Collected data
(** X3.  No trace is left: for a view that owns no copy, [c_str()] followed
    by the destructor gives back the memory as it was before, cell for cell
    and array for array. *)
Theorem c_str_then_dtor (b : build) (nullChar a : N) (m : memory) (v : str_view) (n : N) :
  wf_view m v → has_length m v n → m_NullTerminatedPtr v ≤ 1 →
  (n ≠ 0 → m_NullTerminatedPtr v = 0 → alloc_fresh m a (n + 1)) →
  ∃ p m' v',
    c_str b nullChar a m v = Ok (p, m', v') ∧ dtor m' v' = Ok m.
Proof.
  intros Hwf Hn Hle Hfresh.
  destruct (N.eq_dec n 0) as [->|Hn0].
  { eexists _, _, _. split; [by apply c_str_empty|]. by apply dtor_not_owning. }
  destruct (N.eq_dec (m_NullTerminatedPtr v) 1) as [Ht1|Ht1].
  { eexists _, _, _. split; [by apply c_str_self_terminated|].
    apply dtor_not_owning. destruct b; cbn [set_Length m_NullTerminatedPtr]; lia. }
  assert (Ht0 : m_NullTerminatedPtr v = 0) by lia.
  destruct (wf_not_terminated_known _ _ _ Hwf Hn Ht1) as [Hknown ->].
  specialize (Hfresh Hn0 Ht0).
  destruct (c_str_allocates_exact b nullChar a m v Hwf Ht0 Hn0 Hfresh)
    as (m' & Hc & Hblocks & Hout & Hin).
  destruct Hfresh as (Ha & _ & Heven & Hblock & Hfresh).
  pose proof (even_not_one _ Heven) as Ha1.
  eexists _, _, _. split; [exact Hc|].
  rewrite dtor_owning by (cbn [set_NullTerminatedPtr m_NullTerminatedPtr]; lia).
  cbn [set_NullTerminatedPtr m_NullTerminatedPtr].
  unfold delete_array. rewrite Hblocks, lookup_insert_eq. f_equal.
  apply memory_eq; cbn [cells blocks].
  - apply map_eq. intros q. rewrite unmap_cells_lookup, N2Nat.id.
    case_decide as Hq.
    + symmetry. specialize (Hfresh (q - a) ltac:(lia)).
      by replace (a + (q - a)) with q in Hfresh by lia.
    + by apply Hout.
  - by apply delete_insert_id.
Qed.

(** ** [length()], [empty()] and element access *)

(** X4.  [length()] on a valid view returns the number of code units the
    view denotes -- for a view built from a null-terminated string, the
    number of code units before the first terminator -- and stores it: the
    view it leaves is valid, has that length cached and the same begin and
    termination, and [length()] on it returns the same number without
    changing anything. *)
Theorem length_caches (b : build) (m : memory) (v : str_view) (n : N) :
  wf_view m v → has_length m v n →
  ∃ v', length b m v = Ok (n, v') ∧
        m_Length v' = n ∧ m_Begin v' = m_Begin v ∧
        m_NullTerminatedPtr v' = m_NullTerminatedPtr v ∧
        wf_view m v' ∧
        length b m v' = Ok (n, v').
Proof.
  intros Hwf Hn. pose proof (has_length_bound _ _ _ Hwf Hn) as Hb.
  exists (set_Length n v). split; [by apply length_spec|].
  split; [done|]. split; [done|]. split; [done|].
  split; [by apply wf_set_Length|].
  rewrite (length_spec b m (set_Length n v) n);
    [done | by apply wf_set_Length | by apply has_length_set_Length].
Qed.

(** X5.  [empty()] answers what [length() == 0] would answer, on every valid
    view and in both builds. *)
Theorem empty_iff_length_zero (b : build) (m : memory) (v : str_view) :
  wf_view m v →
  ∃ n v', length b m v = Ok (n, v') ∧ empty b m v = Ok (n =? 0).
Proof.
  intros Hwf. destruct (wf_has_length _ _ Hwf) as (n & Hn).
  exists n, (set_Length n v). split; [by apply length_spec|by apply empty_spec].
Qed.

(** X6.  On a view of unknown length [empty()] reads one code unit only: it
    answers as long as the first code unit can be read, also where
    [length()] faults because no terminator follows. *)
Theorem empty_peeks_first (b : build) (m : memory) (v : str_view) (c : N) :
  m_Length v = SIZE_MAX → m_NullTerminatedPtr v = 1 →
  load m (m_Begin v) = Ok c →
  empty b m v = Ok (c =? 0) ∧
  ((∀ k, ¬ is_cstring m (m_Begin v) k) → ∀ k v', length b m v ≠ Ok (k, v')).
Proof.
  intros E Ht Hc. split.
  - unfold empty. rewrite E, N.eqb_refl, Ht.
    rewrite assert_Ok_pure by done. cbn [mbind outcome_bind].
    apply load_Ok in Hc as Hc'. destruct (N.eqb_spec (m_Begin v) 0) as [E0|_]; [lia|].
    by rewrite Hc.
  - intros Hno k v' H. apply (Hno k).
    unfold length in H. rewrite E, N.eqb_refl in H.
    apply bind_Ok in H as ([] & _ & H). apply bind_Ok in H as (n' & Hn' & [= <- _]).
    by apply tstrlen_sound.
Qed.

WORK REQUIRED: After locating the line holding "destruct (N.eq_dec (m_NullTerminatedPtr" above, output exactly that line and every line after it through the line holding "- a) ltac:(lia)).". Include nothing else.

ANSWER TO THE PROBLEM:
  destruct (N.eq_dec (m_NullTerminatedPtr v) 1) as [Ht1|Ht1].
  { eexists _, _, _. split; [by apply c_str_self_terminated|].
    apply dtor_not_owning. destruct b; cbn [set_Length m_NullTerminatedPtr]; lia. }
  assert (Ht0 : m_NullTerminatedPtr v = 0) by lia.
  destruct (wf_not_terminated_known _ _ _ Hwf Hn Ht1) as [Hknown ->].
  specialize (Hfresh Hn0 Ht0).
  destruct (c_str_allocates_exact b nullChar a m v Hwf Ht0 Hn0 Hfresh)
    as (m' & Hc & Hblocks & Hout & Hin).
  destruct Hfresh as (Ha & _ & Heven & Hblock & Hfresh).
  pose proof (even_not_one _ Heven) as Ha1.
  eexists _, _, _. split; [exact Hc|].
  rewrite dtor_owning by (cbn [set_NullTerminatedPtr m_NullTerminatedPtr]; lia).
  cbn [set_NullTerminatedPtr m_NullTerminatedPtr].
  unfold delete_array. rewrite Hblocks, lookup_insert_eq. f_equal.
  apply memory_eq; cbn [cells blocks].
  - apply map_eq. intros q. rewrite unmap_cells_lookup, N2Nat.id.
    case_decide as Hq.
    + symmetry. specialize (Hfresh (q - a) ltac:(lia)).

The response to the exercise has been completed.